15 Metrics, 8 Alerts: Building a Real-Time Production Dashboard for AI Agents
When your AI agent system orchestrates hundreds of autonomous workers across multiple specialized masters, traditional monitoring approaches break down. You can’t afford to check logs manually when a worker hangs. You can’t wait for user reports when routing cascades degrade. You need production monitoring that’s as intelligent as the agents it watches.
After battling zombie workers, routing failures, and cascading performance issues, we built a comprehensive monitoring system for Cortex. This isn’t theoretical observability—this is battle-tested production infrastructure that keeps a distributed agentic system running 24/7.

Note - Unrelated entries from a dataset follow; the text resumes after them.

(** The lock part, when only [u] changes its standing. *)
Lemma own_lock s ps u p s' p' :
  cv_inv (Pool s ps) -> ps !! u = Some p ->
  (forall v, v <> u -> v ∈ waiters s' <-> v ∈ waiters s) ->
  (forall f, futex_lock_inv (lock s) f -> f u = standing_at s u p ->
     futex_lock_inv (lock s') (<[u := standing_at s' u p']> f)) ->
  exists f, (forall v, f v = stand_of (Pool s' (<[u := p']> ps)) v) /\ futex_lock_inv (lock s') f.
Proof.
  intros H Hp Hw Hl. destruct (cv_lock _ H) as (f & Hf & Hi). simpl in *.
  exists (<[u := standing_at s' u p']> f). split.
  - intros v. unfold stand_of. simpl. destruct (decide (u = v)) as [<-|Hne].
    + rewrite fn_lookup_insert. by rewrite (insert_lookup_self _ _ _ _ Hp).
    + rewrite fn_lookup_insert_ne, list_lookup_insert_ne, Hf by done. unfold stand_of. simpl.
      destruct (ps !! v) as [[]|]; try done. simpl.
      destruct (Hw v ltac:(done)). repeat case_decide; tauto.
  - apply Hl; [done|]. rewrite Hf. unfold stand_of. simpl. by rewrite Hp.
Qed.

(** A step that changes no standing and leaves the lock and the waiters alone. *)
Lemma cv_plain s ps u p s' p' :
  cv_inv (Pool s ps) -> ps !! u = Some p ->
  lock s' = lock s -> waiters s' = waiters s -> u ∉ waiters s ->
  standing_at s' u p' = standing_at s u p ->
  count_ s' = u32 (count_ s - counts u p + counts u p') ->
  owner_ s' = owner_ s \/ owner_ s' = Some the_lock ->
  (owned p' = true -> owner_ s' = Some the_lock) ->
  futex_ s' = u32 (g_futex s') -> g_futex s <= g_futex s' -> value_ok s' p' ->
  cv_inv (Pool s' (<[u := p']> ps)).
Proof.
  intros H Hp El Ew Hu Es Hc Ho Ho' Hf Hg Hv. eapply cv_frame; eauto; rewrite ?Ew; try done.
  - eapply own_lock; eauto; [by rewrite Ew|]. intros f Hi Ef. rewrite El, Es, <- Ef.
    eapply futex_lock_inv_ext; [|exact Hi]. intros v.
    destruct (decide (u = v)) as [<-|]; [by rewrite fn_lookup_insert|by rewrite fn_lookup_insert_ne].
  - apply (cv_nodup _ H).
Qed.

Lemma not_waiting s ps u p : cv_inv (Pool s ps) -> ps !! u = Some p -> p <> WaitAsleep -> u ∉ waiters s.
Proof. intros H Hp Hne Hin. apply (cv_asleep _ H) in Hin. simpl in Hin. congruence. Qed.

Lemma count_same s ps (k : Z) : cv_inv (Pool s ps) -> k = 0 -> count_ s = u32 (count_ s + k).
Proof.
  intros H ->. rewrite Z.add_0_r. pose proof (cv_count _ H) as E. simpl in E. rewrite E.
  by rewrite wrap_wrap by lia.
Qed.

Lemma cv_client s ps u x c s' p' :
  cv_inv (Pool s ps) -> ps !! u = Some (Client x) -> step u s (Client x) c = Some (s', p') ->
  cv_inv (Pool s' (<[u := p']> ps)).
Proof.
  intros H Hp Hs. pose proof (not_waiting _ _ _ _ H Hp ltac:(done)) as Hu.
  pose proof (cv_futex _ H) as Hf. pose proof (cv_nodup _ H) as Hnd. simpl in Hf, Hnd.
  pose proof (count_same s ps 0 H eq_refl) as Hc.
  destruct c; try done; simpl in Hs.
  - destruct (client_step futex_lock u (lock s) x c) as [[l y]|] eqn:E; [|done]. injection Hs as <- <-.
    eapply cv_frame; eauto; simpl; try done.
    + eapply own_lock; eauto; try done. intros f Hi Ef. simpl in *.
      apply (client_step_cases futex_lock) in E as [(op & q & Hop & Hq & -> & ->)|(op & q & c' & r & -> & Hs & ->)].
      * apply futex_lock_call; try done. by rewrite Ef.
      * by eapply futex_lock_step.
    + by rewrite Z.sub_0_r.
  - destruct x; try done. injection Hs as <- <-. eapply cv_plain; eauto; simpl; auto; try done.
    by rewrite Z.sub_0_r.
  - destruct x; try done; injection Hs as <- <-; (eapply cv_plain; eauto; simpl; auto; try done);
      by rewrite Z.sub_0_r.
Qed.

(** A step of the lock on behalf of wait. *)
Lemma cv_lock_go s ps u p q op c again k s' p' :
  cv_inv (Pool s ps) -> ps !! u = Some p -> p <> WaitAsleep ->
  standing_at s u p = busy op q -> lock_go u s q c again k = Some (s', p') ->
  (forall q', again q' <> WaitAsleep) -> k <> WaitAsleep ->
  (forall s' q', standing_at s' u (again q') = busy op q') ->
  (forall s' b, standing_at s' u k = returned op b) ->
  counts u p' = counts u p -> (owned p' = true -> owned p = true) -> value_ok s p' ->
  cv_inv (Pool s' (<[u := p']> ps)).
Proof.
  intros H Hp Hne Hst Hs Ha Hk Hsa Hsk Hcnt Hown Hv.
  pose proof (not_waiting _ _ _ _ H Hp Hne) as Hu.
  destruct c as [| | | |c| | |]; try done. simpl in Hs.
  destruct (FutexLock.step u (lock s) q c) as [[l x]|] eqn:E; [|done]. injection Hs as <- <-.
  eapply cv_frame; eauto; simpl; try done.
  - eapply own_lock; eauto; try done. intros f Hi Ef. cbn [lock set_lock].
    assert (standing_at (set_lock s l) u (match x with inl q' => again q' | inr _ => k end)
            = resumed (L := futex_lock) op x) as -> by (destruct x; simpl; auto).
    eapply futex_lock_step; [done| |done]. by rewrite Ef.
  - apply (cv_nodup _ H).
  - rewrite Hcnt. replace (count_ s - counts u p + counts u p) with (count_ s + 0) by lia. by eapply count_same.
  - intros Ho. by apply (cv_owned _ H u p Hp), Hown.
  - apply (cv_futex _ H).
Qed.

(** wait, up to the system call. *)
Lemma cv_wait_begin s ps u p c s' p' :
  cv_inv (Pool s ps) -> ps !! u = Some p ->
  match p with WaitOwner | WaitOwner2 | WaitStore | WaitCount | WaitLoad | WaitUncount => true | _ => false end = true ->
  wait_step u s p c = Some (s', p') -> cv_inv (Pool s' (<[u := p']> ps)).
Proof.
  intros H Hp Hk Hs. assert (p <> WaitAsleep) as Hne by by intros ->.
  pose proof (not_waiting _ _ _ _ H Hp Hne) as Hu.
  pose proof (cv_futex _ H) as Hf. pose proof (cv_owned _ H u p Hp) as Ho. simpl in Hf, Ho.
  pose proof (fun k => count_same s ps k H) as Hc.
  destruct p, c; try done; simpl in Hs; injection Hs as <- <-.
  - destruct (cv_owner _ H) as [E|E]; simpl in E; rewrite E; eapply cv_plain; eauto; simpl; auto; try done;
      rewrite Z.sub_0_r; by apply Hc.
  - case_decide; (eapply cv_plain; eauto; simpl; auto; try done; rewrite Z.sub_0_r; by apply Hc).
  - eapply cv_plain; eauto; simpl; auto; try done; rewrite Z.sub_0_r; by apply Hc.
  - eapply cv_plain; eauto; simpl; auto; try done. unfold counts. simpl. f_equal. lia.
  - eapply cv_frame; eauto; simpl; auto; try done.
    + eapply own_lock; eauto; try done. intros f Hi Ef. apply futex_lock_call; [done| |done]. by rewrite Ef.
    + apply (cv_nodup _ H).
    + unfold counts. simpl. replace (count_ s - 1 + 1) with (count_ s + 0) by lia. by apply Hc.
  - eapply cv_plain; eauto; simpl; auto; try done. unfold counts. simpl. f_equal. lia.
Qed.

The Monitoring Philosophy: Know Everything, Alert on What Matters
Before diving into specific metrics, let’s establish the principle that guides our entire approach: comprehensive collection with intelligent alerting.
Every system event gets captured. Every worker heartbeat is logged. Every routing decision is traced. But we don’t wake engineers for every blip—we alert only when human intervention prevents imminent failure or when patterns indicate systemic issues.
This philosophy emerged from painful experience. Early versions of Cortex generated hundreds of false positives daily. Engineers developed alert fatigue and started ignoring critical warnings. We learned that more alerts doesn’t mean better monitoring—it means worse outcomes.
The 15 Critical Metrics
Our production dashboard tracks these metrics continuously, organized by system layer.
Worker Fleet Health (5 Metrics)
1. Active Worker Count (worker.active_count)
- Type: Gauge
- Target: ≥2 workers always available
- Why it matters: Below 2 workers means no redundancy. A single failure takes down task processing entirely.
- Collection: Heartbeat monitor daemon polls every 30 seconds
- Alert threshold: <2 workers (critical)
2. Worker Failure Rate (worker.failure_rate)
- Type: Counter
- Target: <5 failures per hour
- Why it matters: Persistent failures indicate systemic issues—bad context injection, dependency failures, or resource exhaustion.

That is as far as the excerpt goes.